Eutanasia con requisitos y seriedad en la petición

La Corte Constitucional hizo un llamado a los jueces y a las autoridades encargadas de revisar las peticiones que pacientes hagan de morir dignamente, para que se verifique el cumplimiento de todos los requisitos necesarios y la seriedad de la petición.

Esto, porque la Corte ha sido clara que, para la aplicación de la eutanasia a un paciente, se debe tratar de un sujeto que padezca de una enfermedad terminal, tras un consentimiento informado del paciente, o de la familia cuando la persona está en la imposibilidad de hacer por sí misma esa manifestación.

La Corte hizo el pronunciamiento al estudiar el caso de un señor de 91 años de edad, físicamente sano, que pedía de manera casi desesperada, que se le pusiera fin a su vida.

Sin embargo, una inspección judicial de la Corte determinó que el señor vivía en condiciones dignas y no reunía los requisitos para acceder a la pretensión de morir dignamente y, además, ya no quería mantener dicha petición.

“El juez de tutela tiene un deber estricto de constatación de los hechos, en las acciones de tutela que reclamen el derecho a morir dignamente (…) Existe la obligación del juez de tutela de garantizar el derecho a la vida y a la dignidad humana, implica que el juez actúe con la convicción que al tratarse del derecho a la vida que, además, es la base para la garantía de los demás derechos.
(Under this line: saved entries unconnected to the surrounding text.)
Lemma add_fill_ok (acc f : LegFill) (o : OMSOrder) :
  add_fill acc o = Ok f ->
  (f = acc /\ order_filled_qty o <= 0)
  \/ (lf_qty f = dadd (lf_qty acc) (order_filled_qty o) /\ 0 < order_filled_qty o
      /\ lf_symbol f = Some (o_symbol o) /\ lf_side f = o_side o).
Proof.
  unfold add_fill, order_filled_qty. destruct (negb _ && _) eqn:E.
  - intros [= <-]. left. split; [done|]. bool_to_prop. by apply repr_nonpos.
  - destruct (Qleb_spec (repr_dec (filled_quantity o)) 0); [intros [= <-]; by left|].
    destruct (order_price o); [|done]. intros [= <-]. right. split_and!; try done. lra.
Qed.
Lemma add_fills_ok (l : list OMSOrder) (acc f : LegFill) :
  fold_left (fun a o => let! a := a in add_fill a o) l (Ok acc) = Ok f ->
  lf_qty f = fold_left dadd (List.filter (Qltb 0) (map order_filled_qty l)) (lf_qty acc)
  /\ ((lf_symbol f = lf_symbol acc /\ lf_side f = lf_side acc)
      \/ exists o, o ∈ l /\ lf_symbol f = Some (o_symbol o) /\ lf_side f = o_side o).
Proof.
  revert acc. induction l as [|o l IH]; intros acc; simpl.
  { intros [= <-]. split; [done|by left]. }
  destruct (add_fill acc o) as [a|e] eqn:A.
  2: { intros H. exfalso. clear - H. induction l; simpl in H; [done|auto]. }
  intros H. apply IH in H as [Q S]. apply add_fill_ok in A as [[-> N]|(Qa & P & Sy & Si)].
  - destruct (Qltb_spec 0 (order_filled_qty o)); [lra|]. split; [done|].
    destruct S as [S|(o' & L & S)]; [by left|right]. exists o'. split; [by right|done].
  - destruct (Qltb_spec 0 (order_filled_qty o)); [|lra]. split; [simpl; by rewrite Q, Qa|]. right.
    destruct S as [[S1 S2]|(o' & L & S)]; [exists o; split; [by left|by rewrite S1, S2]|].
    exists o'. split; [by right|done].
Qed.
Lemma fills_held (trade fills : OpenModelBlueTrade) (orders : list OMSOrder) :
  open_trade_from_fills trade orders = Ok fills ->
  Forall2 (holds_fills orders) (leg_indices (List.filter (fun o => negb (is_compensation o)) orders))
    (ot_legs fills).
Proof.
  unfold open_trade_from_fills. destruct (negb _); [done|].
  intros (ls & M & [= <-])%rbind_ok. simpl. apply mapR_ok in M. eapply Forall2_impl; [exact M|].
  intros i l (f & F & L)%rbind_ok. fold (leg_orders orders i) in F. apply add_fills_ok in F as [Q S].
  unfold leg_of_fill in L. destruct (lf_symbol f) as [sym|] eqn:Sy; [|done].
  destruct (lf_side f) as [side|] eqn:Si; [|done]. destruct (_ <=? 0); [done|].
  destruct (str_empty _); [done|]. injection L as <-. constructor; simpl; [exact Q|].
  destruct S as [[? _]|(o & L & E1 & E2)]; [done|]. exists o. split; [done|].
  split; [congruence|]. congruence.
Qed.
Por esta razón es fundamental que el juez constitucional se cerciore del contexto fáctico de cada caso, así como de la capacidad de la persona de manifestar su voluntad, especialmente tratándose de una petición tan radical como lo es la práctica de la eutanasia”, señaló la Corte.

La Corporación resaltó que en este caso concreto, el señor se encuentra en una situación dramática, de indefensión y soledad, con pensión modesta y quien hizo una petición de morir dignamente que para la Sala realmente es una solicitud de querer vivir en mejores condiciones.

“El señor Reinaldo Anacona Gómez se encuentra en una situación dramática de soledad y enfermedad. Quizá haya tenido en algún momento el deseo de no vivir más y haya solicitado se le practicara la eutanasia por la desesperación en la que se encontraba. Pero también es claro que una vez cumplido el deber estricto de constatación y activado el aparato judicial, las acciones que se adelantaron por parte de la familia y la entidad prestadora de salud a la que el accionante se encuentra afiliado. Su situación mejoró y su desesperanza cesó”, dice la tutela.

La Corte ordenó a la Alcaldía de Popayán que realice seguimiento periódico a la condición de vida del señor Reinaldo Anacona Gómez como sujeto de especial protección constitucional.